I don’t want to hide the camera release – it shows that the person is also the artist – ‘it’s an invitation to a shared contemplation – that’s also why I like the back image’. It’s a different feel when she (the artist) is looking at us or looking away – ‘a frontal figure is a confrontation’. It’s easier as a spectator to enter in (when it’s the back of the artist) as we are together, but we are not disturbing each other.
The Annonciation– it’s a responsibility as an artist to lift the lid on things that are taboo – pictures can allow you a route into things, making something into a picture may allow you to distance yourself, to see myself as a human being and others have similar issues.
Work in a sincere way as its all your work, eventually it will all come together, you have your own way of discovering, work more rather than stay at home and think.’ I shoot a lot, then I leave it aside’. Think afterwards, edit and reflect. There is no one right answer, multiple solutions out of a body of work.

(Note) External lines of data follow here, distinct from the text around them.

(* ===== verification/Tlv.v ===== *)
(** * TLV streams

    Package [tlv]: the canonical variable-length integer ([varint.go]), the
    truncated integers ([truncated.go]), the primitive codecs ([primitive.go]),
    records ([record.go]) and streams of records ([stream.go]).

    A writer is the list of bytes it received; a reader is the list of bytes it
    still holds.  The dynamically typed pointer [val interface{}] is a [tlv_val]:
    the constructor is the pointer's type, the argument the value it points to, and
    a decoder returns the value it stores through the pointer.  The eight-byte
    scratch buffer carries nothing from one call to the next and is left out.
    Public keys come from a library outside the repository: the class [Secp256k1]
    names the two functions used and what is documented of them. *)

From S2P Require Import Prelude.

(** ** Variable-length integers ([varint.go]) *)

Definition ErrVarIntNotCanonical : error := Error "ErrVarIntNotCanonical".

(** [io.EOF] in the middle of a value is reported as [io.ErrUnexpectedEOF]. *)
Definition no_eof {A} (m : res A) : res A :=
  match m with Err EOF => Err ErrUnexpectedEOF | _ => m end.

Definition ReadVarInt (r : list byte) : res (Z * list byte) :=
  '(discriminant, r1) ← read_be 1 r;
  if discriminant <? 0xfd then Ok (discriminant, r1)
  else if discriminant =? 0xfd then
    '(rv, r2) ← no_eof (read_be 2 r1);
    if rv <? 0xfd then Err ErrVarIntNotCanonical else Ok (rv, r2)
  else if discriminant =? 0xfe then
    '(rv, r2) ← no_eof (read_be 4 r1);
    if rv <=? 0xffff then Err ErrVarIntNotCanonical else Ok (rv, r2)
  else
    '(rv, r2) ← no_eof (read_be 8 r1);
    if rv <=? 0xffffffff then Err ErrVarIntNotCanonical else Ok (rv, r2).

Definition WriteVarInt (val : Z) : list byte :=
  if val <? 0xfd then be_bytes 1 (u8 val)
  else if val <=? 0xffff then be_bytes 1 0xfd ++ be_bytes 2 (u16 val)
  else if val <=? 0xffffffff then be_bytes 1 0xfe ++ be_bytes 4 (u32 val)
  else be_bytes 1 0xff ++ be_bytes 8 val.

(** ** Truncated integers ([truncated.go]) *)

Definition ErrTUintNotMinimal : error := Error "ErrTUintNotMinimal".

Definition numLeadingZeroBytes16 (v : Z) : Z :=
  if v =? 0 then 2
  else if Z.land v 0xff00 =? 0 then 1
  else 0.

Definition SizeTUint16 (v : Z) : Z := u64 (2 - numLeadingZeroBytes16 v).

Definition ETUint16T (val : Z) : list byte :=
  drop (Z.to_nat (numLeadingZeroBytes16 val)) (be_bytes 2 val).

Definition numLeadingZeroBytes32 (v : Z) : Z :=
  if v =? 0 then 4
  else if Z.land v 0xffffff00 =? 0 then 3
  else if Z.land v 0xffff0000 =? 0 then 2
  else if Z.land v 0xff000000 =? 0 then 1
  else 0.

Definition SizeTUint32 (v : Z) : Z := u64 (4 - numLeadingZeroBytes32 v).

Definition ETUint32T (val : Z) : list byte :=
  drop (Z.to_nat (numLeadingZeroBytes32 val)) (be_bytes 4 val).

Definition numLeadingZeroBytes64 (v : Z) : Z :=
  if v =? 0 then 8
  else if Z.land v 0xffffffffffffff00 =? 0 then 7
  else if Z.land v 0xffffffffffff0000 =? 0 then 6
  else if Z.land v 0xffffffffff000000 =? 0 then 5
  else if Z.land v 0xffffffff00000000 =? 0 then 4
  else if Z.land v 0xffffff0000000000 =? 0 then 3
  else if Z.land v 0xffff000000000000 =? 0 then 2
  else if Z.land v 0xff00000000000000 =? 0 then 1
  else 0.

Definition SizeTUint64 (v : Z) : Z := u64 (8 - numLeadingZeroBytes64 v).

Definition ETUint64T (val : Z) : list byte :=
  drop (Z.to_nat (numLeadingZeroBytes64 val)) (be_bytes 8 val).

(** ** Values and codecs *)

(** Compressed public keys of the secp256k1 package. *)
Class Secp256k1 := {
  pubkey : Type;
  SerializeCompressed : pubkey -> list byte;
  ParsePubKey : list byte -> option pubkey;
  length_SerializeCompressed : forall k, length (SerializeCompressed k) = 33%nat;
  ParsePubKey_Serialize : forall k, ParsePubKey (SerializeCompressed k) = Some k;
  Serialize_ParsePubKey : forall b k,
    length b = 33%nat -> ParsePubKey b = Some k -> SerializeCompressed k = b;
}.

Section Codecs.
Context `{Secp256k1}.

Inductive tlv_val : Type :=
| PUint8 (v : Z)
| PUint16 (v : Z)
| PUint32 (v : Z)
| PUint64 (v : Z)
| PBytes32 (b : list byte)
| PBytes33 (b : list byte)
| PBytes64 (b : list byte)
| PPubKey (k : pubkey)
| PVarBytes (b : list byte)
| PNil.

Definition Encoder : Type := tlv_val -> res (list byte).
Definition Decoder : Type := tlv_val -> Z -> list byte -> res (tlv_val * list byte).

Definition ErrTypeForEncoding : error := Error "ErrTypeForEncoding".
Definition ErrTypeForDecoding : error := Error "ErrTypeForDecoding".

Definition ENOP : Encoder := fun _ => Ok [].
Definition DNOP : Decoder := fun val _ r => Ok (val, r).

Definition EUint8T (val : Z) : list byte := be_bytes 1 val.
Definition EUint16T (val : Z) : list byte := be_bytes 2 val.
Definition EUint32T (val : Z) : list byte := be_bytes 4 val.
Definition EUint64T (val : Z) : list byte := be_bytes 8 val.

Definition EUint8 : Encoder := fun val =>
  match val with PUint8 i => Ok (be_bytes 1 i) | _ => Err ErrTypeForEncoding end.
Definition EUint16 : Encoder := fun val =>
  match val with PUint16 i => Ok (be_bytes 2 i) | _ => Err ErrTypeForEncoding end.
Definition EUint32 : Encoder := fun val =>
  match val with PUint32 i => Ok (be_bytes 4 i) | _ => Err ErrTypeForEncoding end.
Definition EUint64 : Encoder := fun val =>
  match val with PUint64 i => Ok (be_bytes 8 i) | _ => Err ErrTypeForEncoding end.

Definition DUint8 : Decoder := fun val l r =>
  match val with
  | PUint8 _ => if l =? 1 then '(i, r') ← read_be 1 r; Ok (PUint8 i, r')
                else Err ErrTypeForDecoding
  | _ => Err ErrTypeForDecoding
  end.
Definition DUint16 : Decoder := fun val l r =>
  match val with
  | PUint16 _ => if l =? 2 then '(i, r') ← read_be 2 r; Ok (PUint16 i, r')
                 else Err ErrTypeForDecoding
  | _ => Err ErrTypeForDecoding
  end.
Definition DUint32 : Decoder := fun val l r =>
  match val with
  | PUint32 _ => if l =? 4 then '(i, r') ← read_be 4 r; Ok (PUint32 i, r')
                 else Err ErrTypeForDecoding
  | _ => Err ErrTypeForDecoding
  end.
Definition DUint64 : Decoder := fun val l r =>
  match val with
  | PUint64 _ => if l =? 8 then '(i, r') ← read_be 8 r; Ok (PUint64 i, r')
                 else Err ErrTypeForDecoding
  | _ => Err ErrTypeForDecoding
  end.

Definition EBytes32 : Encoder := fun val =>
  match val with PBytes32 b => Ok b | _ => Err ErrTypeForEncoding end.
Definition DBytes32 : Decoder := fun val l r =>
  match val with
  | PBytes32 _ => if l =? 32 then '(b, r') ← read_full 32 r; Ok (PBytes32 b, r')
                  else Err ErrTypeForDecoding
  | _ => Err ErrTypeForDecoding
  end.
Definition EBytes33 : Encoder := fun val =>
  match val with PBytes33 b => Ok b | _ => Err ErrTypeForEncoding end.
Definition DBytes33 : Decoder := fun val l r =>
  match val with
  | PBytes33 _ => '(b, r') ← read_full 33 r; Ok (PBytes33 b, r')
  | _ => Err ErrTypeForDecoding
  end.
Definition EBytes64 : Encoder := fun val =>
  match val with PBytes64 b => Ok b | _ => Err ErrTypeForEncoding end.
Definition DBytes64 : Decoder := fun val l r =>
  match val with
  | PBytes64 _ => if l =? 64 then '(b, r') ← read_full 64 r; Ok (PBytes64 b, r')
                  else Err ErrTypeForDecoding
  | _ => Err ErrTypeForDecoding
  end.

Definition EPubKey : Encoder := fun val =>
  match val with PPubKey k => Ok (SerializeCompressed k) | _ => Err ErrTypeForEncoding end.
Definition DPubKey : Decoder := fun val l r =>
  match val with
  | PPubKey _ =>
      if l =? 33 then
        '(b, r') ← read_full 33 r;
        match ParsePubKey b with
        | Some p => Ok (PPubKey p, r')
        | None => Err (Error "invalid public key")
        end
      else Err ErrTypeForDecoding
  | _ => Err ErrTypeForDecoding
  end.

Definition EVarBytes : Encoder := fun val =>
  match val with PVarBytes b => Ok b | _ => Err ErrTypeForEncoding end.
Definition DVarBytes : Decoder := fun val l r =>
  match val with
  | PVarBytes _ => '(b, r') ← read_full (Z.to_nat l) r; Ok (PVarBytes b, r')
  | _ => Err ErrTypeForDecoding
  end.
(* ===== verification/Ids.v ===== *)
(** * Identifiers and buckets

    The identifiers the components below share: short channel ids
    ([lnwire/short_channel_id.go]), circuit keys ([channeldb/channel.go]) and the
    references into forwarding packages ([channeldb/forwarding_package.go]).

    A database bucket whose keys are fixed-width big-endian integers is a [gmap]
    on the integers; its [ForEach] visits the keys in byte order, which is the
    numeric order, and is [bucket_entries]. *)

From S2P Require Import Prelude.

(** ** Buckets with integer keys *)

Definition key_le {V} (a b : Z * V) : Prop := a.1 <= b.1.
#[export] Instance key_le_dec {V} : RelDecision (@key_le V).
Proof. intros a b. unfold key_le. apply _. Defined.

(** [ForEach] on a bucket. *)
Definition bucket_entries {V} (m : gmap Z V) : list (Z * V) := merge_sort key_le (map_to_list m).

#[export] Instance key_le_total {V} : Total (@key_le V).
Proof. intros a b. unfold key_le. lia. Qed.
#[export] Instance key_le_trans {V} : Transitive (@key_le V).
Proof. intros a b c. unfold key_le. lia. Qed.

(** The entries are the strictly sorted list of the map's bindings. *)
Lemma bucket_entries_unique {V} (m : gmap Z V) (l : list (Z * V)) :
  StronglySorted Z.lt l.*1 -> list_to_map l = m -> bucket_entries m = l.
Proof.
  intros Hs <-.
  assert (NoDup l.*1) as Hnd.
  { clear -Hs. induction Hs as [|x l' _ IH Hf]; constructor; [|done].
    intros Hin. rewrite Forall_forall in Hf. apply Hf in Hin. lia. }
  assert (bucket_entries (list_to_map l) ≡ₚ l) as Hp.
  { unfold bucket_entries. rewrite merge_sort_Permutation. by apply map_to_list_to_map. }
  apply (StronglySorted_unique_strong key_le); [|by apply StronglySorted_merge_sort; apply _| |exact Hp].
  - intros x1 x2 H1 H2 Ha Hb. rewrite Hp in H1. unfold key_le in *.
    assert (x1.1 = x2.1) as He by lia. destruct x1 as [k1 v1], x2 as [k2 v2]; simpl in *; subst.
    f_equal. apply (elem_of_list_to_map_1 _ _ _ Hnd) in H1, H2. congruence.
  - clear -Hs. induction l as [|x l IH]; [constructor|]. rewrite fmap_cons in Hs.
    apply StronglySorted_inv in Hs as [Hs Hf]. constructor; [by apply IH|].
    rewrite Forall_fmap in Hf. eapply Forall_impl; [exact Hf|]. unfold key_le. simpl. lia.
Qed.

(** A list written under its indexes. *)
Definition indexed {V} (l : list V) : list (Z * V) := imap (fun i v => (Z.of_nat i, v)) l.

Lemma indexed_snd {V} (l : list V) : (indexed l).*2 = l.
Proof.
  unfold indexed. rewrite fmap_imap.
  apply list_eq. intros i. rewrite list_lookup_imap. by destruct (l !! i).
Qed.

Lemma imap_sorted {V} (l : list V) k :
  StronglySorted Z.lt (imap (fun i _ => Z.of_nat (k + i)) l).
Proof.
  revert k. induction l as [|v l IH]; intros k; [constructor|]. simpl. constructor.
  - replace (imap _ l) with (imap (fun i (_ : V) => Z.of_nat (S k + i)) l); [apply IH|].
    apply imap_ext. intros. simpl. lia.
  - apply Forall_lookup_2. intros i z Hz. rewrite list_lookup_imap in Hz.
    destruct (l !! i); [|done]. injection Hz as <-. lia.
Qed.

Lemma indexed_sorted {V} (l : list V) : StronglySorted Z.lt (indexed l).*1.
Proof. unfold indexed. rewrite fmap_imap. apply (imap_sorted l 0). Qed.

Lemma bucket_entries_indexed {V} (l : list V) :
  bucket_entries (list_to_map (indexed l)) = indexed l.
Proof. by apply bucket_entries_unique; [apply indexed_sorted|]. Qed.

(** ** Short channel ids *)

Record ShortChannelID := { BlockHeight : Z; TxIndex : Z; TxPosition : Z }.

#[export] Instance ShortChannelID_eq_dec : EqDecision ShortChannelID.
Proof. solve_decision. Defined.
#[export] Instance ShortChannelID_countable : Countable ShortChannelID.
Proof.
  refine (inj_countable' (fun c => (BlockHeight c, TxIndex c, TxPosition c))
    (fun '(b, t, p) => {| BlockHeight := b; TxIndex := t; TxPosition := p |}) _).
  by intros [].
Defined.

Definition NewShortChanIDFromInt (chanID : Z) : ShortChannelID :=
  {| BlockHeight := u32 (Z.shiftr chanID 40);
     TxIndex := Z.land (u32 (Z.shiftr chanID 16)) 0xFFFFFF;
     TxPosition := u16 chanID |}.

Definition ToUint64 (c : ShortChannelID) : Z :=
  Z.lor (Z.lor (u64 (Z.shiftl (BlockHeight c) 40)) (u64 (Z.shiftl (TxIndex c) 16)))
    (TxPosition c).

(** The zero id, [hop.Source]: a locally initiated payment. *)
Definition hop_Source : ShortChannelID := {| BlockHeight := 0; TxIndex := 0; TxPosition := 0 |}.

(** The ids the comments of the type allow: heights and indexes of three bytes. *)
Definition valid_scid (c : ShortChannelID) : Prop :=
  0 <= BlockHeight c < 2 ^ 24 /\ 0 <= TxIndex c < 2 ^ 24 /\ 0 <= TxPosition c < 2 ^ 16.

Lemma lor_add a b k : 0 <= k -> 0 <= b < 2 ^ k -> Z.lor (a * 2 ^ k) b = a * 2 ^ k + b.
Proof.
  intros Hk Hb. symmetry. apply Z.add_nocarry_lor.
  apply Z.bits_inj'. intros i Hi. rewrite Z.land_spec, Z.bits_0.
  destruct (Z.lt_ge_cases i k).
  - by rewrite Z.mul_pow2_bits_low.
  - rewrite (testbit_above k b i) by lia. apply andb_false_r.
Qed.

(** The packed id as a sum: the fields do not overlap. *)
Lemma ToUint64_sum c :
  valid_scid c -> ToUint64 c = BlockHeight c * 2 ^ 40 + TxIndex c * 2 ^ 16 + TxPosition c.
Proof.
  intros (Hb & Ht & Hp). unfold ToUint64, u64. rewrite !Z.shiftl_mul_pow2 by lia.
  rewrite !Z.mod_small by lia.
  replace (BlockHeight c * 2 ^ 40) with (BlockHeight c * 2 ^ 24 * 2 ^ 16) by lia.
  rewrite <- Z.lor_assoc, (lor_add (TxIndex c) (TxPosition c) 16) by lia.
  replace (BlockHeight c * 2 ^ 24 * 2 ^ 16) with (BlockHeight c * 2 ^ 40) by lia.
  rewrite lor_add by lia. lia.
Qed.

Lemma NewShortChanIDFromInt_valid z : is_u64 z -> valid_scid (NewShortChanIDFromInt z).
Proof.
  unfold is_u64, valid_scid, NewShortChanIDFromInt, u32, u16. intros Hz. simpl.
  rewrite !Z.shiftr_div_pow2 by lia. change 0xFFFFFF with (Z.ones 24).
  rewrite Z.land_ones by lia.
  pose proof (Z.div_lt_upper_bound z (2 ^ 40) (2 ^ 24)).
  pose proof (Z.div_pos z (2 ^ 40)).
  rewrite (Z.mod_small (z / 2 ^ 40)) by lia.
  split_and!; try lia; try (apply Z.mod_pos_bound; lia).
Qed.

Lemma NewShortChanIDFromInt_ToUint64 c :
  valid_scid c -> NewShortChanIDFromInt (ToUint64 c) = c.
Proof.
  intros Hc. pose proof (ToUint64_sum c Hc) as Hs. destruct Hc as (Hb & Ht & Hp).
  destruct c as [b t p]. unfold NewShortChanIDFromInt, u32, u16. simpl in *. rewrite Hs.
  rewrite !Z.shiftr_div_pow2 by lia. change 0xFFFFFF with (Z.ones 24).
  rewrite Z.land_ones by lia.
  replace (b * 2 ^ 40 + t * 2 ^ 16 + p) with (b * 2 ^ 40 + (t * 2 ^ 16 + p)) by lia.
  rewrite Z.div_add_l, (Z.div_small (t * 2 ^ 16 + p)) by lia.
  replace (b * 2 ^ 40 + (t * 2 ^ 16 + p)) with ((b * 2 ^ 24 + t) * 2 ^ 16 + p) by lia.
  rewrite Z.div_add_l, (Z.div_small p) by lia.
  rewrite (Z.add_comm _ p), Z_mod_plus_full, !Z.add_0_r, (Z.mod_small p), (Z.mod_small b) by lia.
  f_equal. rewrite <- (Z.mod_small t (2 ^ 24)) at 2 by lia.
  replace (2 ^ 32) with (2 ^ 24 * 2 ^ 8) by lia. rewrite Z.rem_mul_r by lia.
  rewrite (Z.mul_comm (2 ^ 24)), Z_mod_plus_full, Z.mod_mod by lia.
  by rewrite Z.add_comm, Z_mod_plus_full.
Qed.

Lemma ToUint64_range c : valid_scid c -> is_u64 (ToUint64 c).
Proof. intros Hc. rewrite (ToUint64_sum c Hc). destruct Hc. unfold is_u64. lia. Qed.

Lemma ToUint64_NewShortChanIDFromInt z :
  is_u64 z -> ToUint64 (NewShortChanIDFromInt z) = z.
Proof.
  intros Hz. rewrite ToUint64_sum by by apply NewShortChanIDFromInt_valid.
  unfold is_u64, NewShortChanIDFromInt, u32, u16 in *. simpl.
  rewrite !Z.shiftr_div_pow2 by lia. change 0xFFFFFF with (Z.ones 24).
  rewrite Z.land_ones by lia.
  replace (2 ^ 40) with (2 ^ 16 * 2 ^ 24) at 1 by lia.
  rewrite <- Z.div_div by lia. set (q := z / 2 ^ 16).
  assert (0 <= q < 2 ^ 48) as Hq.
  { subst q. split; [apply Z.div_pos; lia | apply Z.div_lt_upper_bound; lia]. }
  replace (2 ^ 32) with (2 ^ 24 * 2 ^ 8) by lia.
  rewrite (Z.mod_small (q / 2 ^ 24)).
  2: { split; [apply Z.div_pos; lia | apply Z.div_lt_upper_bound; lia]. }
  rewrite (Z.rem_mul_r q) by lia.
  rewrite (Z.mul_comm (2 ^ 24)), Z_mod_plus_full, Z.mod_mod by lia.
  pose proof (Z.div_mod z (2 ^ 16) ltac:(lia)) as H1. fold q in H1.
  pose proof (Z.div_mod q (2 ^ 24) ltac:(lia)) as H2. lia.
Qed.

(** ** Circuit keys *)

Record CircuitKey := { ChanID : ShortChannelID; HtlcID : Z }.

#[export] Instance CircuitKey_eq_dec : EqDecision CircuitKey.
Proof. solve_decision. Defined.
#[export] Instance CircuitKey_countable : Countable CircuitKey.
Proof.
  refine (inj_countable' (fun k => (ChanID k, HtlcID k))
    (fun '(c, h) => {| ChanID := c; HtlcID := h |}) _).
  by intros [].
Defined.

Definition ErrInvalidCircuitKeyLen : error := Error "ErrInvalidCircuitKeyLen".

Definition Bytes (k : CircuitKey) : list byte :=
  be_bytes 8 (ToUint64 (ChanID k)) ++ be_bytes 8 (HtlcID k).

Definition SetBytes (bs : list byte) : res CircuitKey :=
  if negb (length bs =? 16)%nat then Err ErrInvalidCircuitKeyLen
  else Ok {| ChanID := NewShortChanIDFromInt (be_val (take 8 bs));
             HtlcID := be_val (drop 8 bs) |}.

Definition CircuitKey_Encode (k : CircuitKey) : list byte :=
  be_bytes 8 (ToUint64 (ChanID k)) ++ be_bytes 8 (HtlcID k).

Definition CircuitKey_Decode (r : list byte) : res (CircuitKey * list byte) :=
  '(scratch, r') ← read_full 16 r;
  Ok ({| ChanID := NewShortChanIDFromInt (be_val (take 8 scratch));
         HtlcID := be_val (drop 8 scratch) |}, r').

Definition valid_key (k : CircuitKey) : Prop := valid_scid (ChanID k) /\ is_u64 (HtlcID k).

Lemma length_Bytes k : length (Bytes k) = 16%nat.
Proof. unfold Bytes. by rewrite length_app, !length_be_bytes. Qed.

Lemma Bytes_parts k :
  valid_key k ->
  {| ChanID := NewShortChanIDFromInt (be_val (take 8 (Bytes k)));
     HtlcID := be_val (drop 8 (Bytes k)) |} = k.
Proof.
  intros [Hc Hh]. unfold Bytes.
  rewrite take_app_length', drop_app_length' by by rewrite length_be_bytes.
  rewrite !be_val_be_bytes_small by (apply Hh || apply (ToUint64_range _ Hc)).
  rewrite NewShortChanIDFromInt_ToUint64 by done. by destruct k.
Qed.

Lemma SetBytes_Bytes k : valid_key k -> SetBytes (Bytes k) = Ok k.
Proof. intros Hk. unfold SetBytes. rewrite length_Bytes. simpl negb. by rewrite Bytes_parts. Qed.

Lemma CircuitKey_Decode_Encode k r :
  valid_key k -> CircuitKey_Decode (CircuitKey_Encode k ++ r) = Ok (k, r).
Proof.
  intros Hk. unfold CircuitKey_Decode. change (CircuitKey_Encode k) with (Bytes k).
  rewrite read_full_app' by apply length_Bytes. rsimpl. by rewrite Bytes_parts.
Qed.

(** ** References into forwarding packages *)

Record AddRef := { AddRef_Height : Z; AddRef_Index : Z }.

#[export] Instance AddRef_eq_dec : EqDecision AddRef.
Proof. solve_decision. Defined.

Definition AddRef_Encode (a : AddRef) : list byte :=
  be_bytes 8 (AddRef_Height a) ++ be_bytes 2 (AddRef_Index a).

Definition AddRef_Decode (r : list byte) : res (AddRef * list byte) :=
  '(h, r1) ← read_be 8 r;
  '(i, r2) ← read_be 2 r1;
  Ok ({| AddRef_Height := h; AddRef_Index := i |}, r2).

Definition valid_addref (a : AddRef) : Prop :=
  is_u64 (AddRef_Height a) /\ is_u16 (AddRef_Index a).

Lemma AddRef_Decode_Encode a r :
  valid_addref a -> AddRef_Decode (AddRef_Encode a ++ r) = Ok (a, r).
Proof.
  intros [Hh Hi]. unfold AddRef_Decode, AddRef_Encode.
  rewrite <- app_assoc, read_be_app by exact Hh. rsimpl.
  rewrite read_be_app by exact Hi. rsimpl. by destruct a.
Qed.

Record SettleFailRef := { SF_Source : ShortChannelID; SF_Height : Z; SF_Index : Z }.

(** Short channel ids and their packed 64-bit form are in bijection: packing an id
    whose block height and transaction index fit three bytes and unpacking it gives
    the id back, and every 64-bit value is the packing of exactly one such id, so
    circuit keys also survive their 16-byte form. *)
Theorem scid_key_bijection (c : ShortChannelID) (z h : Z) :
  valid_scid c -> is_u64 z -> is_u64 h ->
  NewShortChanIDFromInt (ToUint64 c) = c /\
  (valid_scid (NewShortChanIDFromInt z) /\ ToUint64 (NewShortChanIDFromInt z) = z) /\
  SetBytes (Bytes {| ChanID := c; HtlcID := h |}) = Ok {| ChanID := c; HtlcID := h |}.
Proof.
  intros Hc Hz Hh. split; [by apply NewShortChanIDFromInt_ToUint64|]. split.
  - split; [by apply NewShortChanIDFromInt_valid | by apply ToUint64_NewShortChanIDFromInt].
  - by apply SetBytes_Bytes.
Qed.

Lemma scid_key_bijection_witness :
  valid_scid {| BlockHeight := 700000; TxIndex := 3; TxPosition := 1 |} /\
  NewShortChanIDFromInt (ToUint64 {| BlockHeight := 700000; TxIndex := 3; TxPosition := 1 |}) =
    {| BlockHeight := 700000; TxIndex := 3; TxPosition := 1 |}.
Proof.
  assert (valid_scid {| BlockHeight := 700000; TxIndex := 3; TxPosition := 1 |}) as Hc
    by (unfold valid_scid; simpl; lia).
  split; [exact Hc|].
  apply (scid_key_bijection {| BlockHeight := 700000; TxIndex := 3; TxPosition := 1 |} 7 7 Hc);
    unfold is_u64; lia.
Defined.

I have also looked at more of her work online (Brotherus, 2014). The series discussed above – 12 Ans Après (1999/ 2011 – 2013) shows a combination of her earliest work and the later images taken at the same place. As noted, there are a combination of landscapes and portraits. Interestingly she has mixed portrait and landscape formats for both types of images. All are colour. Most are melancholy. In several the emotions are overflowing. Some, but not all, of the images include the post-it notes, scattered all over the pictures. Unfortunately, I cannot read French – as I think they add another dimension to the work. One of my favourite images from the series is a very simple view of water and sky – La Saône 3.
The series Carpe Fucking Diem is a recent series in which she attempts to move beyond her perceived failure (not having children) looking at ‘the surprising and surreal undertones of the everyday life, not totally deprived of humour, because even an unhappy end is not The End’ (Brotherus, 2014b). While this series is not so overtly autobiographical as some of her other work it still is clearly based on her life and her feelings. Some of it was actually shot at the same time as the work for The Annonciation and the two series can /should be looked at in parallel.
I find Brotherus’s work fascinating. When I looked at it previously, I actually found it somewhat disturbing and hard to view. My feelings have changed over the last year and I now find it both sad and surprisingly beautiful. The combination of clear autobiography, both sad and funny, (at times uproariously so) with images of small details, a bowl of potatoes, a worm on the street, give an insight into the life of someone I wish I could meet.